General characteristics
- Class & type: Unité-class corvette
- Displacement: 657 tons
- Tons burthen: 57873⁄94 bm
- Length: 126 ft 0 in (38.4 m); 108 ft 6+1⁄8 in (33.1 m) keel;
- Beam: 31 ft 8 in (9.7 m)
- Draught: 14 ft 0+1⁄2 in (4.3 m)
- Depth of hold: 10 ft 0 in (3.0 m)
- Sail plan: Full-rigged ship
- Complement: 172 (peace) & 220 (war)
- Armament: As Unité; 24 × 8-pounder long guns; 8 × 4-pounder long guns; As HMS Surprise; Upper deck: 24 × 9-pounder guns; QD: 8 × 4-pounder guns + 4 × 12-pounder carronades; Fc: 2 × 4-pounder chase guns + 2 × 12-pounder carronades;

= HMS Surprise (1796) =

Frigate of the Royal Navy

HMS Surprise was the name the Royal Navy gave to the French Navy's corvette Unité after its capture in 1796. Unité was launched on 16 January 1794. Surprise gained fame in 1799 for the recapture of . In 1802 Surprise was sold out of the service.

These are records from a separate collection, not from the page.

(** * Named-export classifier and destructured-property remover

    A shallow embedding of
    [packages/gatsby/src/utils/babel/babel-module-export-utils.ts]:
    the five predicates that decide whether an [ExportNamedDeclaration]
    exports a given name, and the [ObjectPattern] callback of
    [RemoveNamedExportPropertiesVisitor].

    The syntax tree is the one of [@babel/types], restricted to the node
    kinds and fields the module reads.  JavaScript evaluation is modelled
    with a completion monad: reading a property of [null]/[undefined],
    iterating a non-iterable and [instanceof] with a right operand that is
    not an object raise a [TypeError]; optional chaining ([?.]) yields
    [undefined], modelled as [None].  The callback of the visitor works on
    the tree in place, so it is modelled with the tree it leaves beside
    its completion: an exception does not undo what was done before it. *)

From Stdlib Require Import String Bool Arith Lia.
From stdpp Require Import base option list.
From Equations Require Import Equations.

Local Open Scope string_scope.
Local Open Scope list_scope.

(** ** Syntax tree *)

Module AST.

Record Identifier := mkIdentifier { Identifier_name : string }.

(** The key of an object property, as written in the source text. *)
Inductive PropertyKey :=
| KeyIdentifier (i : Identifier)
| KeyStringLiteral (value : string)
| KeyComputed.

(** Binding targets: what a declarator's [id] or a pattern property's
    [value] can be. *)
#[local] Unset Elimination Schemes.
Inductive LVal :=
| IdentifierPattern (i : Identifier)
| ObjectPattern (properties : list PatternProperty)
| ArrayPattern (elements : list (option LVal))
| AssignmentPattern (target : LVal)
with PatternProperty :=
| ObjectProperty (key : PropertyKey) (value : LVal)
| RestElement (argument : LVal).
#[local] Set Elimination Schemes.

Record VariableDeclarator := mkDeclarator { VariableDeclarator_id : LVal }.
Lemma run_in_turn (requests : list (ChatCompletionRequest * RawRequest)) :
  forall w (done : list (Task ModelConfig RawRequest RequestLogger)),
    run' (in_turn (List.length done) (List.length requests)) (w, done ++ chat_tasks requests)
    = (fst (serve_in_turn get_model_config serving_chat_create w requests),
       done ++ map (Finished CreateChatCompletion)
                 (snd (serve_in_turn get_model_config serving_chat_create w requests))).
Proof.
  induction requests as [|[r raw] rest IH]; intros w done; [reflexivity|].
  change (chat_tasks ((r, raw) :: rest))
    with (ChatStart (ModelConfig:=ModelConfig) (RequestLogger:=RequestLogger) r raw
          :: chat_tasks rest).
  cbn [List.length]. rewrite in_turn_S, run_app.
  rewrite (run_chat_to_end w done (chat_tasks rest) r raw).
  cbn [serve_in_turn fst snd].
  destruct (create' w r raw) as [w1 o] eqn:C. cbn [fst snd].
  specialize (IH w1 (done ++ [Finished CreateChatCompletion o])).
  rewrite length_app in IH. cbn [List.length] in IH.
  replace (List.length done + 1) with (S (List.length done)) in IH by lia.
  rewrite <- app_assoc in IH. cbn [app] in IH. rewrite IH.
  destruct (serve_in_turn get_model_config serving_chat_create w1 rest) as [w2 os].
  cbn [fst snd map]. now rewrite <- app_assoc.
Qed.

Historical fiction author Patrick O'Brian set many of his Aubrey–Maturin series aboard HMS Surprise. The 2003 film adaptation of his books, Master and Commander: The Far Side of the World, would also be set aboard it.

==Construction==
Pierre-Alexandre Forfait designed Unité, the name ship for a class of corvette. Although the French initially rated Unité as a corvette, the ships of her class bridged a gap between smaller warships and frigates, and at various times were rated as frigates.

==French service==
On 20 March 1794, lieutenant de vaisseau Jean le Drézénec, who was 41 years old and had entered the naval service soon after the revolution from a career in the merchant service, arrived to take command of Unité. He supervised the fitting out of the ship, and found the long guns were too large to be easily reloaded, and the lower sails were also too large. He notified the authorities, who urged him to finish fitting out the ship because a major naval operation was imminent. Soon afterwards, Unité took part in the battle of the Glorious First of June by escorting the dismasted Révolutionnaire as she was towed by the Audacieux.

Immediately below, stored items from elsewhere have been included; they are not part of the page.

(** * EVMIX core: a shallow embedding of the interpreter and its trace

    The development follows the TypeScript sources of [evmix-core]:
    [types/Word256.ts], [types/Address.ts], [state/Stack.ts],
    [state/MachineState.ts], [trace/TraceEvent.ts], [trace/TraceCollector.ts],
    [host/Host.ts], [host/MemoryHost.ts], [opcodes/*.ts] and
    [interpreter/Interpreter.ts].

    - [bigint] values are [Z]; a [number] that holds an integer is a [Z] too,
      and [Number(bigint)] is written out with its rounding to 53 bits.
    - A [Uint8Array] is a [list byte].
    - Objects that the code mutates are threaded explicitly: every handler is
      a function from the mutable objects to the mutated objects and a
      completion (normal, or a thrown exception).
    - Trace events are the plain objects that [TraceEventBuilder] returns,
      with their fields in the order of the object literal. *)

From Stdlib Require Import ZArith List String Ascii Bool Lia.
From Stdlib Require Import DecimalString DecimalZ DecimalPos.
From Stdlib.Strings Require Import Byte.
From stdpp Require Import base gmap strings list.

Local Open Scope string_scope.
Local Open Scope list_scope.
Local Open Scope Z_scope.

(** ** The language runtime: exceptions, strings, numbers *)

Module JS.

(** The exception classes that can reach [Interpreter.step]. [StackError]
    is the class of [state/Stack.ts]; the others are built in. Every one of
    them is an [instanceof Error]. *)
Inductive Exn : Type :=
| StackError (msg : string)
| Error (msg : string)
| TypeError (msg : string)
| RangeError (msg : string).
(** [random] is the value that [Math.random()] returns when it is called. *)
Definition correlationBreak_try (random : R) (data : option Snapshot)
  : completion Verdict :=
  candles1h <- frame "1h" tf1h data ;;
  if Nat.ltb (length candles1h) 10
  then Normal (early "Insufficient data for correlation analysis")
  else
    changes <- priceChanges candles1h ;;
    let recentVolatility := Math_std (slice_last 5 changes) * 100 in
    let historicalVolatility := Math_std changes * 100 in
    let '(score, direction, reason) :=
      if Rgtb recentVolatility (historicalVolatility * 2) then
        (Rmin 100 (recentVolatility / historicalVolatility * 25),
         (if Rgtb random 0.5 then LONG else SHORT),
         [Txt "High volatility spike: "; Num (toFixed 2 recentVolatility);
          Txt "% vs avg "; Num (toFixed 2 historicalVolatility); Txt "%"])
      else (0, NEUTRAL, [Txt "Normal volatility"]) in
    Normal
      (mkVerdict (Some "correlation_break"%string) (Math_round score) direction reason
         (Some [("recentVolatility"%string, recentVolatility);
                ("historicalVolatility"%string, historicalVolatility)])
         None).

(** [correlationBreakDetector] reads nothing of [config]. *)
Definition correlationBreakDetector (random : R) (data : option Snapshot)
  (config : option DetectorConfig) : completion Verdict :=
  try_catch (correlationBreak_try random data)
    (fun msg => Normal (caught "correlation_break" msg)).

Section Indicators.

Variable RSI_calculate : list R -> nat -> completion (list R).
Variable BollingerBands_calculate : list R -> nat -> R -> completion (list BBand).

(** ** Volatility squeeze *)

(** The loop that fills [historicalWidths]. *)
Definition historicalWidths (bbPeriod : nat) (bbStdDev : R) (closes15m : list R)
  : list R :=
  flat_map
    (fun i =>
       match TradingUtils.calculateBollingerBands BollingerBands_calculate
               (slice (i - bbPeriod) i closes15m) bbPeriod bbStdDev with
       | Some historicalBB =>
           [(upper historicalBB - lower historicalBB) / middle historicalBB]
       | None => []
       end)
    (seq bbPeriod (length closes15m - bbPeriod)).

(** [sortedWidths[percentileIndex] || 0] *)
Definition lowPercentileWidth (squeezePercentile : R) (widths : list R) : R :=
  let sortedWidths := sort_asc widths in
  let percentileIndex :=
    Zfloor (INR (length sortedWidths) * squeezePercentile / 100) in
  or_default
    (if Z.ltb percentileIndex 0 then None
     else nth_error sortedWidths (Z.to_nat percentileIndex))
    0.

In June 1794 Unité completed repairs in Saint-Malo and Brest to damage she had sustained in the battle. In the following months she escorted merchant vessels along the coasts of France. On 28 September, with the corvette Bergere and under the command of Lieutenant de Vaisseau Gouley, the two ships left Brest to sail northwest in between Ireland and the islands of the Hebrides and St Kilda to intercept enemy merchant ships. On 17 October, the ships captured a 200-ton merchant ship Dianne. The next day the weather turned foul and the two ships were separated. Unwilling or unable to continue the mission alone, Unité searched for Bergere fruitlessly for sixteen days before finally returning to Brest on 1 November.

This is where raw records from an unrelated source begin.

Lemma sum_squares_pos (l : list R) :
  (∃ x, x ∈ l ∧ x ≠ 0) → 0 < sum ((λ x, x ^ 2) <$> l).
Proof.
  intros (x & Hin & Hx). induction l as [ | y l IH ]; [ inversion Hin | ].
  rewrite fmap_cons, sum_cons. pose proof (sum_squares_nonneg l) as Hl.
  pose proof (pow2_ge_0 y) as Hy.
  apply elem_of_cons in Hin as [<- | Hin].
  - pose proof (Rsqr_pos_lt x Hx) as Hsq. rewrite Rsqr_pow2 in Hsq. lra.
  - specialize (IH Hin). lra.
Qed.

Lemma row_dot_self (l : list R) : row_dot l l = sum ((λ x, x ^ 2) <$> l).
Proof.
  unfold row_dot. induction l as [ | x l IH ]; [ reflexivity | ].
  cbn [zip_with]. rewrite fmap_cons, !sum_cons, IH. ring.
Qed.

(** Equal rows that the constant does not shift to the zero vector have
    cosine 1. *)
Lemma row_cosine_same (r : list R) :
  (∃ x, x ∈ r ∧ x + epsilon ≠ 0) → row_cosine r r = 1.
Proof.
  intros (x & Hin & Hx). unfold row_cosine, row_norm.
  rewrite row_dot_self.
  assert (Hpos : 0 < sum ((λ x, x ^ 2) <$> stabilized r)).
  { apply sum_squares_pos. exists (x + epsilon). split; [ | exact Hx ].
    unfold stabilized. apply list_elem_of_fmap. eauto. }
  rewrite sqrt_sqrt by lra. apply Rdiv_diag. lra.
Qed.

(** The test for a zero row holds of the rows of zeros and of no other. *)
Lemma zero_row_true (r : list R) : zero_row r = true ↔ Forall (λ x, x = 0) r.
Proof.
  unfold zero_row. rewrite bool_decide_eq_true.
  assert (Hnonneg : ∀ l, 0 <= sum (Rabs <$> l)).
  { induction l as [ | y l IH ]; [ simpl; lra | ].
    rewrite fmap_cons, sum_cons. pose proof (Rabs_pos y). lra. }
  induction r as [ | x r IH ].
  - split; [ constructor | reflexivity ].
  - rewrite fmap_cons, sum_cons.
    pose proof (Rabs_pos x) as Hx. specialize (Hnonneg r). split.
    + intros Hsum. assert (Hax : Rabs x = 0) by lra. constructor.
      * destruct (Req_dec_T x 0) as [ | Hne ]; [ assumption | ].
        apply Rabs_no_R0 in Hne. contradiction.
      * apply IH. lra.
    + intros [-> Hr]%Forall_cons. apply IH in Hr. rewrite Rabs_R0. lra.
Qed.









(** * Further properties of the kernels *)

(** ** The sequence kernel, step by step *)

(** The outcomes of the steps of a loop, taken in order: the values of all
    of them, or the exception of the first that raises. *)
Fixpoint collect {A} (steps : list (result A)) : result (list A) :=
  match steps with
  | [] => inr []
  | inl e :: _ => inl e
  | inr a :: rest =>
      match collect rest with
      | inl e => inl e
      | inr values => inr (a :: values)
      end
  end.

Lemma collect_returns {A} (steps : list (result A)) (values : list A) :
  collect steps = inr values ↔ steps = inr <$> values.
Proof.
  revert values. induction steps as [ | [e | a] steps IH ]; intros values; simpl.
  - split; [ intros [= <-]; reflexivity | ].
    destruct values; [ reflexivity | discriminate ].
  - split; [ discriminate | ]. destruct values; discriminate.
  - destruct (collect steps) as [e | vs] eqn:Hc.
    + split; [ discriminate | ].
      destruct values as [ | v values ]; [ discriminate | ].
      rewrite fmap_cons. intros [= -> Hsteps].
      apply IH in Hsteps. discriminate.
    + split.
      * intros [= <-]. rewrite fmap_cons. f_equal. apply IH. reflexivity.
      * destruct values as [ | v values ]; [ discriminate | ].
        rewrite fmap_cons. intros [= -> Hsteps].
        apply IH in Hsteps. congruence.
Qed.

Lemma collect_raises {A} (steps : list (result A)) k e (values : list A) :
  take k steps = inr <$> values → steps !! k = Some (inl e) →
  collect steps = inl e.
Proof.
  revert steps values. induction k as [ | k IH ]; intros steps values Htake Hk.
  - destruct steps as [ | [e' | a] steps ]; simpl in Hk; try discriminate.
    injection Hk as <-. reflexivity.
  - destruct steps as [ | s steps ]; [ discriminate | ].
    destruct values as [ | v values ]; [ discriminate | ].
    rewrite fmap_cons in Htake. cbn [take] in Htake. injection Htake as -> Htake.
    simpl in Hk. cbn [collect]. rewrite (IH steps values Htake Hk). reflexivity.
Qed.

(** A step of the two loops: the inner kernel on one pair. *)
Definition grad_step (self : SeqCCE.t) (yh : Floats2d) (y : ndarray) : result Floats2d :=
  outcome (CCE.get_grad yh (TruthArray y) None) (SeqCCE.cc self).

Definition loss_step (self : SeqCCE.t) (yh : Floats2d) (y : ndarray) : result R :=
  outcome (CCE.get_loss yh (TruthArray y) None) (SeqCCE.cc self).

Lemma SeqCCE_grad_loop_outcome self steps d_scores :
  outcome (SeqCCE.grad_loop steps d_scores) self =
    match collect ((λ '(yh, y), grad_step self yh y) <$> steps) with
    | inl e => inl e
    | inr ds => inr (d_scores ++ ds)
    end.
Proof.
  revert d_scores. induction steps as [ | [yh y] steps IH ]; intros d_scores.
  - simpl. rewrite app_nil_r. reflexivity.
  - rewrite SeqCCE_grad_loop_cons, fmap_cons. cbn [collect].
    fold (grad_step self yh y). destruct (grad_step self yh y) as [e | d];
      [ reflexivity | ].
    rewrite IH. destruct (collect _) as [e | ds]; [ reflexivity | ].
    rewrite <- app_assoc. reflexivity.
Qed.

Lemma SeqCCE_loss_loop_outcome self steps losses :
  outcome (SeqCCE.loss_loop steps losses) self =
    match collect ((λ '(yh, y), loss_step self yh y) <$> steps) with
    | inl e => inl e
    | inr ls => inr (losses ++ ls)
    end.
Proof.
  revert losses. induction steps as [ | [yh y] steps IH ]; intros losses.
  - simpl. rewrite app_nil_r. reflexivity.
  - rewrite SeqCCE_loss_loop_cons, fmap_cons. cbn [collect].
    fold (loss_step self yh y). destruct (loss_step self yh y) as [e | l];
      [ reflexivity | ].
    rewrite IH. destruct (collect _) as [e | ls]; [ reflexivity | ].
    rewrite <- app_assoc. reflexivity.
Qed.

Lemma fmap_zip_uncurry {A B C} (f : A → B → C) (l : list A) (k : list B) :
  (λ '(a, b), f a b) <$> zip l k = zip_with f l k.
Proof.
  revert k. induction l as [ | a l IH ]; intros [ | b k ]; try reflexivity.
  simpl. f_equal. apply IH.
Qed.

Lemma SeqCCE_get_grad_outcome self guesses truths :
  outcome (SeqCCE.get_grad guesses truths) self =
    if bool_decide (length guesses = length truths)
    then collect (zip_with (grad_step self) guesses truths)
    else inl (ValueError msg_seq_length).
Proof.
  unfold SeqCCE.get_grad. case_bool_decide; [ | reflexivity ].
  rewrite SeqCCE_grad_loop_outcome, fmap_zip_uncurry.
  destruct (collect _); reflexivity.
Qed.

Lemma SeqCCE_get_loss_outcome self guesses truths :
  outcome (SeqCCE.get_loss guesses truths) self =
    collect (zip_with (loss_step self) guesses truths).
Proof.
  unfold SeqCCE.get_loss.
  rewrite SeqCCE_loss_loop_outcome, fmap_zip_uncurry.
  destruct (collect _); reflexivity.
Qed.

(** X1: the sequence kernel returns a list of gradients exactly when the two
    lists have one length and every step of the inner kernel returns, and
    the list holds the steps' gradients in their order; [get_loss] returns
    exactly when every step of the zipped lists returns, with the steps'
    losses in their order. *)
Theorem sequence_kernel_steps :
  ∀ (self : SeqCCE.t) guesses truths,
    (∀ grads,
       outcome (SeqCCE.get_grad guesses truths) self = inr grads
       ↔ length guesses = length truths
         ∧ zip_with (grad_step self) guesses truths = inr <$> grads)
    ∧ (∀ losses,
         outcome (SeqCCE.get_loss guesses truths) self = inr losses
         ↔ zip_with (loss_step self) guesses truths = inr <$> losses).
Proof.
  intros self guesses truths. split.
  - intros grads. rewrite SeqCCE_get_grad_outcome. case_bool_decide as Hlen.
    + rewrite collect_returns. tauto.
    + split; [ discriminate | tauto ].
  - intros losses. rewrite SeqCCE_get_loss_outcome. apply collect_returns.
Qed.

(** X2: when the lists have one length, the steps before step [k] return and
    step [k] raises, the sequence kernel raises the exception of step [k],
    from [get_grad] and from [get_loss] alike. *)
Theorem sequence_kernel_first_error :
  ∀ (self : SeqCCE.t) guesses truths k,
    length guesses = length truths →
    (∀ e grads,
       take k (zip_with (grad_step self) guesses truths) = inr <$> grads →
       zip_with (grad_step self) guesses truths !! k = Some (inl e) →
       outcome (SeqCCE.get_grad guesses truths) self = inl e)
    ∧ (∀ e losses,
         take k (zip_with (loss_step self) guesses truths) = inr <$> losses →
         zip_with (loss_step self) guesses truths !! k = Some (inl e) →
         outcome (SeqCCE.get_loss guesses truths) self = inl e).
Proof.
  intros self guesses truths k Hlen. split.
  - intros e grads Htake Hk.
    rewrite SeqCCE_get_grad_outcome, bool_decide_eq_true_2 by assumption.
    eapply collect_raises; eassumption.
  - intros e losses Htake Hk. rewrite SeqCCE_get_loss_outcome.
    eapply collect_raises; eassumption.
Qed.

Lemma sequence_kernel_first_error_witness :
  outcome (SeqCCE.get_grad
             [mk_Floats2d 2 [[1; 0]]; mk_Floats2d 2 [[0; 1]]]
             [FloatsArr (mk_Floats2d 2 [[0; 1]]); FloatsArr (mk_Floats2d 3 [[0; 1; 0]])])
          (SeqCCE.__init__ false None)
    = inl (ValueError (msg_cce_shapes (1, 2)%nat (1, 3)%nat)).
Proof.
  destruct (sequence_kernel_first_error (SeqCCE.__init__ false None)
              [mk_Floats2d 2 [[1; 0]]; mk_Floats2d 2 [[0; 1]]]
              [FloatsArr (mk_Floats2d 2 [[0; 1]]); FloatsArr (mk_Floats2d 3 [[0; 1; 0]])]
              1%nat eq_refl) as [Hgrad _].
  apply (Hgrad _ [mk_Floats2d 2 [[1 - 0; 0 - 1]]]).
  - cbn [zip_with take]. unfold grad_step.
    rewrite CCE_get_grad_outcome, CCE_convert_array.
    rewrite bool_decide_eq_true_2 by reflexivity. reflexivity.
  - cbn [zip_with lookup list_lookup]. unfold grad_step.
    rewrite CCE_get_grad_outcome, CCE_convert_array.
    rewrite bool_decide_eq_false_2 by discriminate. reflexivity.
Defined.

Lemma zip_with_fmap_result {A B C D} (f : A → B → C) (g : C → D)
    (l : list A) (k : list B) :
  zip_with (λ a b, g (f a b)) l k = g <$> zip_with f l k.
Proof.
  revert k. induction l as [ | a l IH ]; intros [ | b k ]; try reflexivity.
  simpl. f_equal. apply IH.
Qed.

(** The sum of the squares of the entries, [(d_truth ** 2).sum()]. *)
Definition sum_of_squares (d_truth : Floats2d) : R :=
  total (map2d (λ x, x ^ 2) d_truth).

Lemma loss_step_from_grad_step self yh y :
  loss_step self yh y =
    match grad_step self yh y with
    | inl e => inl e
    | inr d => inr (sum_of_squares d)
    end.
Proof. apply CCE_get_loss_outcome. Qed.

Lemma SeqCCE_call_outcome self guesses truths :
  outcome (SeqCCE.__call__ guesses truths) self =
    match outcome (SeqCCE.get_grad guesses truths) self with
    | inl e => inl e
    | inr grads =>
        match outcome (SeqCCE.get_loss guesses truths) self with
        | inl e => inl e
        | inr losses => inr (grads, losses)
        end
    end.
Proof.
  unfold SeqCCE.__call__.
  rewrite outcome_bind by apply SeqCCE_get_grad_readonly.
  destruct (outcome (SeqCCE.get_grad guesses truths) self) as [e | grads];
    [ reflexivity | ].
  rewrite outcome_bind by apply SeqCCE_get_loss_readonly.
  destruct (outcome (SeqCCE.get_loss guesses truths) self); reflexivity.
Qed.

==Capture by the Royal Navy==
After repairs, Unité was ordered to join the Mediterranean fleet at Toulon, and arrived there in March 1795. She spent the remainder of the year either blockaded in port or serving as a courier. In April 1796, she was ordered on one such courier mission to North Africa to deliver personnel and messages to the port of Bône. At the time, Le Drézénec, who had been recently promoted to capitaine de frégate, was suffering from smallpox and was incapacitated. Consequently, her first lieutenant, Lieutenant Le Breton, commanded Unité.

Captain Thomas Fremantle in command of the frigate HMS Inconstant had heard there was a French frigate in Bône, and sailed to intercept her. When Unité arrived in the afternoon of 20 April 1796, the watch aboard Unité wrongly identified Inconstant as a neutral vessel and Le Breton did not clear the ship for action. About an hour later, Inconstant sailed alongside, boarded and captured Unité intact.

==Royal Navy==

Commander Edward Hamilton commissioned Surprise in June 1796. He sailed for Jamaica on 29 July. He was promoted to post captain in July 1797. She returned to England and underwent refitting at Plymouth between January and May 1798.

She returned to the Caribbean and sailed on the Jamaica station.

In November, Surprise and Amaranthe captured the French 4-gun privateer Petite Française.

On 19 March 1799 Surprise captured Betsey and the 5-gun Lionne.

At 8 P.M. on 15 April, she captured a French privateer. At 1 A. M. on 16 April, Surprise recaptured the American merchant ship Britannia, which the French privateer had captured on 15 April.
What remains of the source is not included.